Ireland’s Younger Generation Doesn’t Attach Stigma To Sinn Fein
Young people—those who’ve growing up in a relatively peaceful Ireland—are not hampered like their parents by the memory of sectarian murder. Instead, like millennials across Europe, their focus is on living conditions, housing costs, healthcare standards, and faltering public services. Far from dwelling on its founding cause in this election of a united Ireland Sinn Féin instead ran a campaign grounded in the here-and-now.
To youngsters still living with the consequences of Ireland’s financial crash, the party offered a radical left-wing agenda. A freeze in rocketing rental costs, new taxes on the rich and a lowering of the state pension age. Beside the establishment’s unapologetically pro-business approach, Sinn Féin promised something the centrists could not: real change.

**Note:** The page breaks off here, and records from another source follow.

(** * Shortest-path routing and pivot selection: a verified model

    This development embeds, function by function, the Python sources

      - [Algorithm/Dijkstra/iot_routing_dijkstra.py]  (graph builder, Dijkstra)
      - [Algorithm/Dijkstra/dijistra2.py]             (graph builder with explicit paths)
      - [Algorithm/Dijkstra/FindingPivots.py]         (bounded relaxation, pivots)

    Conventions of the embedding.

      - Python [float] values are modelled by exact rationals [Q]; the value
        [math.inf] that the path engine stores in its distance table is the
        extra constructor [Inf] of [cost].  Rounding, NaN and overflow are
        outside the model.
      - A [dict] is a [gmap], a [set] is a [gset]; the insertion-ordered node
        dictionary handed to the graph builder is an association list, since
        the order of its keys decides the order of neighbour lists.
      - A raised exception is the [Err] constructor of [result]; a [while]
        loop whose number of iterations is not known in advance takes an
        iteration budget and answers [None] when the budget is used up.
      - [math.hypot], a library routine on floats, is a parameter [euclid]
        of the graph builder. *)

From Stdlib Require Import QArith Qabs Qminmax Lqa.
From stdpp Require Import gmap strings list fin_maps.

Set Warnings "-clear-no-such-hyp".

Local Open Scope Q_scope.

(** ** Exceptions and results *)

Inductive error := KeyError | ValueError.

Inductive result (A : Type) :=
| Ok (a : A)
| Err (e : error).
Arguments Ok {A} a.
Arguments Err {A} e.

#[global] Instance result_ret : MRet result := λ A a, Ok a.
#[global] Instance result_bind : MBind result := λ A B k r,
  match r with
  | Ok a => k a
  | Err e => Err e
  end.

(** Subscript [m[key]] on a dictionary: raises [KeyError] on a missing key. *)
Definition subscript `{Countable K} {V} (m : gmap K V) (key : K) : result V :=
  match m !! key with
  | Some v => Ok v
  | None => Err KeyError
  end.

(** ** Costs: a rational or [math.inf] *)

Inductive cost :=
| Fin (q : Q)
| Inf.

Definition cost_eqb (a b : cost) : bool :=
  match a, b with
  | Fin x, Fin y => Qeq_bool x y
  | Inf, Inf => true
  | _, _ => false
  end.

Definition cost_ltb (a b : cost) : bool :=
  match a, b with
  | Fin x, Fin y => match x ?= y with Lt => true | _ => false end
  | Fin _, Inf => true
  | Inf, _ => false
  end.

Arguments cost_eqb : simpl never.
Arguments cost_ltb : simpl never.

(** ** The path engine ([dijkstra] of both source files) *)

Module Dijkstra.

(** A heap entry is the tuple [(d, u)]; tuples compare lexicographically,
    strings by code point. *)
Definition entry : Type := Q * string.

Definition entry_ltb (a b : entry) : bool :=
  match fst a ?= fst b with
  | Lt => true
  | Gt => false
  | Eq => String.ltb (snd a) (snd b)
  end.

(** [heapq] keeps a multiset of entries and hands out a least one.  The
    multiset is kept as a list; [heappop] removes a least entry. *)
Definition heappush (pq : list entry) (e : entry) : list entry := e :: pq.

Fixpoint heappop (pq : list entry) : option (entry * list entry) :=
  match pq with
  | [] => None
  | x :: rest =>
      match heappop rest with
      | None => Some (x, [])
      | Some (m, rest') =>
          if entry_ltb m x then Some (m, x :: rest') else Some (x, rest)
      end
  end.

Record state := State {
  dist : gmap string cost;
  prev : gmap string (option string);
  pq : list entry
}.

(** The body of [for v, w in adj[u]]. *)
Fixpoint relax (banned : gset string) (d : Q) (u : string)
    (nbrs : list (string * Q)) (st : state) : result state :=
  match nbrs with
  | [] => Ok st
  | (v, w) :: rest =>
      if decide (v ∈ banned) then relax banned d u rest st
      else
        let nd := d + w in
        dv ← subscript (dist st) v;
        if cost_ltb (Fin nd) dv then
          relax banned d u rest
            (State (<[v := Fin nd]> (dist st))
                   (<[v := Some u]> (prev st))
                   (heappush (pq st) (nd, v)))
        else relax banned d u rest st
  end.

(** The loop [while pq]; [fuel] bounds the number of iterations. *)
Fixpoint main_loop (fuel : nat) (adj : gmap string (list (string * Q)))
    (goal : string) (banned : gset string) (st : state)
    : option (result state) :=
  match heappop (pq st) with
  | None => Some (Ok st)
  | Some ((d, u), pq') =>
      match fuel with
      | O => None
      | S fuel' =>
          let st := State (dist st) (prev st) pq' in
          match subscript (dist st) u with
          | Err e => Some (Err e)
          | Ok du =>
              if negb (cost_eqb (Fin d) du) || bool_decide (u ∈ banned)
              then main_loop fuel' adj goal banned st
              else if bool_decide (u = goal) then Some (Ok st)
              else
                match nbrs ← subscript adj u; relax banned d u nbrs st with
                | Err e => Some (Err e)
                | Ok st' => main_loop fuel' adj goal banned st'
                end
          end
      end
  end.

(** The loop [while cur is not None] that walks the predecessor links;
    the list is built goal first and reversed by the caller. *)
Fixpoint walk_back (fuel : nat) (prev : gmap string (option string))
    (cur : option string) (path : list string)
    : option (result (list string)) :=
  match cur with
  | None => Some (Ok path)
  | Some c =>
      match fuel with
      | O => None
      | S fuel' =>
          match subscript prev c with
          | Err e => Some (Err e)
          | Ok p => walk_back fuel' prev p (path ++ [c])
          end
      end
  end.

Definition init (adj : gmap string (list (string * Q))) (start : string)
    : state :=
  State (<[start := Fin 0]> ((λ _, Inf) <$> adj))
        ((λ _, None) <$> adj)
        [(0, start)].

Definition finish (fuel : nat) (goal : string) (st : state)
    : option (result (cost * list string)) :=
  match subscript (dist st) goal with
  | Err e => Some (Err e)
  | Ok Inf => Some (Ok (Inf, []))
  | Ok (Fin c) =>
      match walk_back fuel (prev st) (Some goal) [] with
      | None => None
      | Some (Err e) => Some (Err e)
      | Some (Ok path) => Some (Ok (Fin c, reverse path))
      end
  end.

Definition dijkstra (fuel : nat) (adj : gmap string (list (string * Q)))
    (start goal : string) (banned : option (gset string))
    : option (result (cost * list string)) :=
  let banned := default ∅ banned in
  if decide (start ∈ banned ∨ goal ∈ banned) then Some (Ok (Inf, []))
  else if decide (start ∉ dom adj ∨ goal ∉ dom adj) then Some (Ok (Inf, []))
  else
    match main_loop fuel adj goal banned (init adj start) with
    | None => None
    | Some (Err e) => Some (Err e)
    | Some (Ok st) => finish fuel goal st
    end.

End Dijkstra.

(** ** What a route and its cost are *)

Module Route.

(** All edge weights are nonnegative. *)
Definition nonneg_weights (adj : gmap string (list (string * Q))) : Prop :=
  ∀ u nbrs v w, adj !! u = Some nbrs → (v, w) ∈ nbrs → 0 <= w.

(** [walk_cost adj p c]: consecutive vertices of [p] are joined by edges of
    [adj], and [c] is the sum of the weights of these edges; the empty
    sequence and a single vertex have sum [0]. *)
Inductive walk_cost (adj : gmap string (list (string * Q)))
    : list string → Q → Prop :=
| walk_nil : walk_cost adj [] 0
| walk_one v : walk_cost adj [v] 0
| walk_cons u v w nbrs p c :
    adj !! u = Some nbrs → (v, w) ∈ nbrs →
    walk_cost adj (v :: p) c →
    walk_cost adj (u :: v :: p) (w + c).

(** The returned cost is the sum of the weights along the returned
    sequence. *)
Definition cost_is_sum (adj : gmap string (list (string * Q)))
    (c : cost) (p : list string) : Prop :=
  ∃ q q', c = Fin q ∧ walk_cost adj p q' ∧ q' == q.

Definition cost_nonneg (c : cost) : Prop :=
  match c with
  | Fin q => 0 <= q
  | Inf => True
  end.

End Route.


(** ** Pivot selection ([find_pivots] of FindingPivots.py) *)

Module Pivots.

(** Tolerance of the tight-edge test, the literal [1e-12]. *)
Definition tol : Q := 1 # 1000000000000.

Definition Qltb (a b : Q) : bool :=
  match a ?= b with Lt => true | _ => false end.

(** [edges.get(u, [])]. *)
Definition edges_get {A} (edges : gmap Z (list A)) (u : Z) : list A :=
  default [] (edges !! u).
(** * A virtual buddy allocator (buddy.h): embedding and verification

    The allocator of [buddy.h] keeps a binary tree of heap-allocated
    [BuddyNode]s linked by [left], [right] and [parent] pointers.  The
    embedding keeps the pointers: nodes live in a store indexed by
    addresses, [NULL] is [None], [malloc] hands out a fresh address and
    [free] removes the cell, so that a dereference of [NULL] or of a
    released node is a visible [Crash].  The recursive C functions become
    fuelled fixpoints in an error monad. *)

From Stdlib Require Import ZArith Lia.
From stdpp Require Import base option list gmap.

Open Scope Z_scope.

Set Warnings "-clear-no-such-hyp".

(** Let [lia] reason about the halvings [sz / 2]. *)
Ltac Zify.zify_post_hook ::= Z.to_euclidean_division_equations.

(** * The embedding *)

(** ** Machine integers *)

(** [size_t] is taken to be 64 bits wide; the only operation of the source
    that can wrap is the addition in [buf_node_new]. *)
Definition SIZE_MAX : Z := 2 ^ 64 - 1.

Definition wrap (x : Z) : Z := x mod (SIZE_MAX + 1).

(** ** Data model *)

Inductive BuddyNodeType :=
  | NODE_TYPE_FREE
  | NODE_TYPE_SPLIT
  | NODE_TYPE_OCCUPIED.

#[global] Instance BuddyNodeType_eq_dec : EqDecision BuddyNodeType.
Proof. solve_decision. Defined.

(** Addresses of heap cells; a pointer is an optional address. *)
Abbreviation addr := nat (only parsing).
Abbreviation ptr := (option nat) (only parsing).
Abbreviation NULL := (@None nat) (only parsing).

Record BuddyNode := mkNode {
  node_type : BuddyNodeType;
  node_offset : Z;
  node_size : Z;
  node_left : ptr;
  node_right : ptr;
  node_parent : ptr
}.

Record BuddyAllocation := mkAlloc {
  alloc_offset : Z;
  alloc_size : Z;
  alloc_node : ptr
}.

#[global] Instance BuddyNode_eq_dec : EqDecision BuddyNode.
Proof. solve_decision. Defined.

#[global] Instance BuddyAllocation_eq_dec : EqDecision BuddyAllocation.
Proof. solve_decision. Defined.

Definition with_type (ty : BuddyNodeType) (n : BuddyNode) : BuddyNode :=
  mkNode ty (node_offset n) (node_size n) (node_left n) (node_right n)
         (node_parent n).

Definition with_left (p : ptr) (n : BuddyNode) : BuddyNode :=
  mkNode (node_type n) (node_offset n) (node_size n) p (node_right n)
         (node_parent n).

Definition with_right (p : ptr) (n : BuddyNode) : BuddyNode :=
  mkNode (node_type n) (node_offset n) (node_size n) (node_left n) p
         (node_parent n).

(** ** The store *)

(** [cells] holds the live nodes, [brk] is the next address [malloc] will
    return.  The root node is embedded in the [BuddyBuffer] structure, so
    the address of the buffer is the address of its root. *)
Record mem := mkMem {
  cells : gmap addr BuddyNode;
  brk : addr
}.

Definition mem_empty : mem := mkMem ∅ 0%nat.

(** Outcome of running a piece of the C code. *)
Inductive result (A : Type) :=
  | Ret (a : A)      (* normal return *)
  | Crash            (* undefined behaviour: NULL or dangling dereference *)
  | OutOfFuel.       (* the recursion budget of the model is exhausted *)
Arguments Ret {A} a.
Arguments Crash {A}.
Arguments OutOfFuel {A}.

#[global] Instance result_ret : MRet result := @Ret.
#[global] Instance result_bind : MBind result := λ A B f r,
  match r with
  | Ret a => f a
  | Crash => Crash
  | OutOfFuel => OutOfFuel
  end.

(** [*p] *)
Definition load (m : mem) (p : ptr) : result BuddyNode :=
  match p with
  | None => Crash
  | Some a => match cells m !! a with Some n => Ret n | None => Crash end
  end.

(** [*p = f( *p )] *)
Definition update (m : mem) (p : ptr) (f : BuddyNode → BuddyNode) : result mem :=
  n ← load m p;
  match p with
  | Some a => Ret (mkMem (<[a := f n]> (cells m)) (brk m))
  | None => Crash
  end.

(** [malloc] followed by the initialisation of the new cell with [n].  It
    never fails and never returns an address that was handed out before,
    so a pointer to a released node stays dangling. *)
Definition malloc (m : mem) (n : BuddyNode) : mem * nat :=
  (mkMem (<[brk m := n]> (cells m)) (S (brk m)), brk m).

(** [free(p)] *)
Definition mfree (m : mem) (p : ptr) : result mem :=
  match p with
  | None => Ret m
  | Some a =>
      match cells m !! a with
      | Some _ => Ret (mkMem (delete a (cells m)) (brk m))
      | None => Crash
      end
  end.

(** ** The operations of buddy.h *)

(** The fixpoints below follow the C functions statement by statement;
    a field is read from the store where the source reads it.  [fuel]
    bounds the depth of the recursion. *)

(** [buddy_buf_new]: returns the address of the buffer, which is the
    address of the root node. *)
Definition buddy_buf_new (m : mem) (size : Z) : mem * nat :=
  let root := mkNode NODE_TYPE_FREE 0 size NULL NULL NULL in
  malloc m root.

(** [destroy_buf_node]: both subtrees first, then the node itself unless
    it has no parent. *)
Fixpoint destroy_buf_node (fuel : nat) (m : mem) (node : ptr) : result mem :=
  match fuel with
  | O => OutOfFuel
  | S fuel =>
      n ← load m node;
      m ← (match node_left n with
           | Some _ => destroy_buf_node fuel m (node_left n)
           | None => Ret m
           end);
      n ← load m node;
      m ← (match node_right n with
           | Some _ => destroy_buf_node fuel m (node_right n)
           | None => Ret m
           end);
      n ← load m node;
      match node_parent n with
      | Some _ =>
          p ← load m (node_parent n);
          m ← (if bool_decide (node_left p = node)
               then update m (node_parent n) (with_left NULL)
               else update m (node_parent n) (with_right NULL));
          mfree m node
      | None => Ret m
      end
  end.

(** [buddy_buf_destroy]: [destroy_buf_node(&buf->root); free(buf);] *)
Definition buddy_buf_destroy (fuel : nat) (m : mem) (buf : nat) : result mem :=
  m ← destroy_buf_node fuel m (Some buf);
  mfree m (Some buf).

(** [buf_node_new]: the sum that gives the offset is computed in
    [size_t]. *)
Definition buf_node_new (m : mem) (parent : ptr) (left : bool)
  : result (mem * nat) :=
  p ← load m parent;
  let node :=
    mkNode NODE_TYPE_FREE
           (wrap (node_offset p + (if left then 0 else node_size p / 2)))
           (node_size p / 2) NULL NULL parent in
  Ret (malloc m node).
Lemma bucket_processing_order_witness :
  let bsorted := bsorted_of (fill_buckets [5; 9; 100; 257] 4) 4 in
  bsorted !! 1%nat = Some (1, 2) /\ bsorted !! 2%nat = Some (1, 0) /\
  ((1, 0).1 < (1, 2).1 \/ ((1, 0).1 = (1, 2).1 /\ (1, 0).2 < (1, 2).2)).
Proof.
  intros bsorted.
  split; [by vm_compute|]. split; [by vm_compute|].
  apply (proj1 (proj2 (proj2 (bucket_processing_order [5; 9; 100; 257]))) 1%nat 2%nat);
    [by vm_compute|by vm_compute|lia].
Defined.

(** ** The buckets *)

Local Abbreviation slot key salt n := (Z.to_nat (my_hash key salt n)).

Lemma foldl_add_key_lookup n d bs (h : nat) :
  foldl (add_key n) bs d !! h
  = (fun b => b ++ filter (fun k => slot k 0 n = h) d) <$> bs !! h.
Proof.
  revert bs. induction d as [|k d IH]; intros bs; simpl.
  - destruct (bs !! h); simpl; [|done]. by rewrite app_nil_r.
  - rewrite IH. unfold add_key. rewrite filter_cons.
    destruct (decide (slot k 0 n = h)) as [->|Hne].
    + rewrite list_lookup_alter_eq. destruct (bs !! _); simpl; [|done].
      by rewrite <- app_assoc.
    + by rewrite list_lookup_alter_ne.
Qed.

Lemma fill_buckets_lookup d n (h : nat) :
  (h < Z.to_nat n)%nat ->
  fill_buckets d n !!! h = filter (fun k => slot k 0 n = h) d.
Proof.
  intros Hh. apply list_lookup_total_correct. unfold fill_buckets.
  rewrite foldl_add_key_lookup, lookup_replicate_2 by done. done.
Qed.

Lemma elem_of_fill_buckets d n h key :
  0 <= h < n ->
  key ∈ fill_buckets d n !!! Z.to_nat h <-> key ∈ d /\ my_hash key 0 n = h.
Proof.
  intros Hh. rewrite fill_buckets_lookup by lia. rewrite list_elem_of_filter.
  pose proof (my_hash_range key 0 n). split; intros [? ?]; split; auto; lia.
Qed.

Varadkar might well feel hard done by. The Irish economy is, after all, one of Europe’s fastest-growing, with wages on the up and the unemployment rate low. But his financial stewardship has involved biting austerity measures—rarely popular when it comes to the polls.
Varadkar was also wrong to consider his handling of Brexit a vote winner. Varadkar was instrumental in brokering last year’s agreement on the UK’s EU departure, shielding Irish business from the likely damage of no-deal, but Brexit fell flat on the doorstep—just 1% of those surveyed in a voter exit poll cited it as an important issue.
In a curious way, however, it was perhaps the absence of a Brexit-scale constitutional question that allowed Sinn Féin to soar. At the UK general election late last year Jeremy Corbyn—the ardently left-wing Labour leader—was roundly beaten. The reason, most agree, was because his domestic agenda was overshadowed by Brexit shortcomings.
Sinn Féin’s Savvy Campaign
That’s not to detract from Sinn Féin’s campaign. Recognizing their potential with young voters, the group formulated a savvy social media strategy. On Instagram, their message featured in almost half of all election interactions. On Facebook, that figure leapt to 60%, despite spending up to a third less on adverts than rivals in the weeks prior to polling day.
But still, great uncertainty lies ahead. Chastened by poor local and European election results last year, Sinn Féin fielded just 42 candidates for the 160-seat contest—an effort to minimize losses. Despite their astounding success, this limited slate means the group will struggle to form a workable government. Mary Lou McDonald, the party’s leader, will now have to look to Ireland’s smaller parties—the Greens, Labour, and a host of others—in the hope of cobbling together a left-leaning coalition.
If MacDonald succeeds at this then she will have locked Fine Gael and Fianna Fáil from power for the first time in decades. If she fails then the status quo will endure, though for how long, only time will tell.